Cloud SQL IAM service account authentication failed for user #1174

enocom · 2023-02-23T17:22:43Z

Bug Description

An otherwise valid configuration on occasion will result in Cloud SQL IAM service account authentication failed for user.

The backend will log: Failed to validate access token (as opposed to access token expired).

While customers have seen this error in Cloud Run (possibly suggesting a CPU-throttling issue with the background refresh), it also appears on GKE.

Updating to the latest version has not resolved these occasional errors.

Example code (or command)

No response

Stacktrace

No response

Steps to reproduce?

Deploy an app that logs in with Auto IAM AuthN
Wait awhile
Observe occasional failures

Environment

OS type and version: Linux Container
Java SDK version: ?
Cloud SQL Java Socket Factory version: v1.10.0

Additional Details

No response

The text was updated successfully, but these errors were encountered:

enocom · 2023-02-28T18:08:16Z

Running a Spring Boot app with Hikari on a GCE instance. Hikari is configured with 5 connections set to refresh every 60s. I've also patched the Java connector to run a refresh cycle every 60s. We'll see if we can force out these IAM authn errors.

enocom · 2023-03-01T18:06:24Z

After running the above experiment for ~24 hours, I don't see any errors. Going to wrap this up in a container and run in on GKE to see if that helps.

sscheible · 2023-03-06T10:01:55Z

We specifically observed the issue only with Cloud Run instances' service accounts, and never with GCE. We're not using GKE in this context so I can't tell about that

michae1T · 2023-03-06T12:06:45Z

Observed this issue twice since January over three persistent cloud run nodes - cpu throttling disabled. Hikari pool size 10.

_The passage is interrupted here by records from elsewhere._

Lemma addNewIndexes_chosen sel l :
  NoDup (existing sel) → Z.of_nat (length (existing sel)) + replicas sel < 2 ^ 30 →
  Z.of_nat (length (existing sel)) < 2 ^ 30 →
  addNewIndexes (withChosen sel l (chargedPairs sel + Z.of_nat (length (filled sel)))) = l ++ freshIndexes sel.
Proof.
  intros Hnd Hb Hlen. pose proof (chargedPairs_bound sel).
  unfold addNewIndexes, freshIndexes, lowestUnused. cbn [replicas existing chosen charged withChosen].
  rewrite Z.sub_add_distr. destruct (decide (replicas sel - chargedPairs sel - Z.of_nat (length (filled sel)) ≤ 0)).
  { rewrite Z2Nat.nonpos by done. by rewrite take_0, (right_id_L [] (++)). }
  assert (size (list_to_set (existing sel) : gset Z) = length (existing sel)) as Hsize by (by apply size_list_to_set).
  rewrite (addLoop_spec _ (Z.to_nat (replicas sel - chargedPairs sel - Z.of_nat (length (filled sel)))
                           + size (list_to_set (existing sel) : gset Z))); try lia; try done.
  apply unused_enough.
Qed.

(** ** What a selection reads *)

(** The rows the loop over followers dereferences carry what it reads. *)
Lemma followRow_some unpinned present acc s :
  is_Some acc → (Index s ∈ unpinned → is_Some (Operation s ≫= SurgeIndex)) → is_Some (followRow unpinned present acc s).
Proof.
  intros [[m k] ->] Hs. unfold followRow. cbn [mbind option_bind]. destruct (decide (Index s ∉ unpinned)) as [?|Hin%dec_stable]; [by eexists|].
  destruct (Hs Hin) as [t ->]. cbn [mbind option_bind]. repeat case_decide; by eexists.
Qed.

Lemma followers_read instances targetOf sourceOf s t :
  failedGangSurgeFollowers instances = Some (targetOf, sourceOf) → targetOf !! s = Some t →
  is_Some (sourceOf !! t) ∧ t ∈ existingInstanceIndices instances
  ∧ ∃ row, row ∈ instances ∧ Index row = s ∧ s ∈ failedGangSurgeSources instances
           ∧ Operation row ≫= SurgeIndex = Some t.
Proof.
  unfold failedGangSurgeFollowers. set (unpinned := failedGangSurgeSources instances).
  set (present := existingInstanceIndices instances).
  set (Q := λ o : option (gmap Z Z * gmap Z Z), ∀ mk, o = Some mk → ∀ s t, mk.1 !! s = Some t → is_Some (mk.2 !! t) ∧ t ∈ present
    ∧ ∃ row, row ∈ instances ∧ Index row = s ∧ s ∈ unpinned ∧ Operation row ≫= SurgeIndex = Some t).
  assert (Q (foldl (followRow unpinned present) (Some (∅, ∅)) instances)) as HQ.
  { apply (foldl_invariant Q).
    { intros mk [= <-] i j. cbn. by rewrite lookup_empty. }
    intros x [[markerOf sourceOf']|] Hl HQ; [|done]. specialize (HQ _ eq_refl).
    intros mk. unfold followRow. cbn [mbind option_bind].
    destruct (decide (Index x ∉ unpinned)) as [?|Hx%dec_stable]; [by intros [= <-]|].
    destruct (Operation x ≫= SurgeIndex) as [marker|] eqn:Em; cbn [mbind option_bind]; [|done].
    destruct (decide (marker ∉ present)) as [?|Hp%dec_stable]; [by intros [= <-]|].
    destruct (decide (is_Some (sourceOf' !! marker))) as [?|Hs]; [by intros [= <-]|].
    intros [= <-] i j. cbn. intros [[<- <-]|[Hne Hij]]%lookup_insert_Some.
    - rewrite lookup_insert_eq. split; [by eexists|]. split; [done|]. by exists x.
    - destruct (HQ _ _ Hij) as ([v Hv] & Hj & Hrow). split; [|done]. cbn in Hv.
      destruct (decide (j = marker)) as [->|]; [by rewrite lookup_insert_eq|by rewrite lookup_insert_ne]. }
  intros E Hs. by apply (HQ _ E).
Qed.

Section read.
Context (instances : list InstanceStatus) (n : Z) (blocks : list RetryBlock) (cordoned : gset Z).
Context (targetOf sourceOf : gmap Z Z).
Local Abbreviation sel := (readSelection instances n blocks cordoned targetOf sourceOf).

Definition readClaims : gmap Z Z * gset Z :=
  claimReplacements instances (migrationInFlightIndices instances ∪ updateSurgeInFlightIndices instances).
Definition readRows : gmap Z InstanceStatus * gmap Z Z := rankRows instances blocks cordoned targetOf.
Definition readPairs : gset Z * gset Z * gset Z :=
  releasePromotedSources instances readRows.1 readClaims.1 readClaims.2
    (migrationSourceIndices instances ∪ updateSurgeSourceIndices instances).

Feb 10th - v1.8.3 - project A - single node failure
March 3rd - v1.10.0 - project B - single node failure

Nodes recovered on their own after 12 and 17 minutes respectively. The failures were to previously functioning nodes - not newly started. No relevant problem indicators in metrics or logs around the time.

We have another service with a similar configuration that has not yet encountered the issue running v1.8.3 with 4 persistent nodes across 2 projects.

confirmed problem image based on eclipse-temurin:11.0.17_8-jre-focal, yet unaffected image based on eclipse-temurin:11.0.17_8-jre-alpine

service:

java.sql.SQLTransientConnectionException: HikariPool-1 - Connection is not available, request timed out after (xxxx)ms.
   (...)
Caused by: org.postgresql.util.PSQLException: FATAL: Cloud SQL IAM service account authentication failed for user "xxxx"

postgres:

FATAL:  Cloud SQL IAM service account authentication failed for user "xxxx""

Only theory so far is around system clock however since it infrequently repros not yet done extra investigation.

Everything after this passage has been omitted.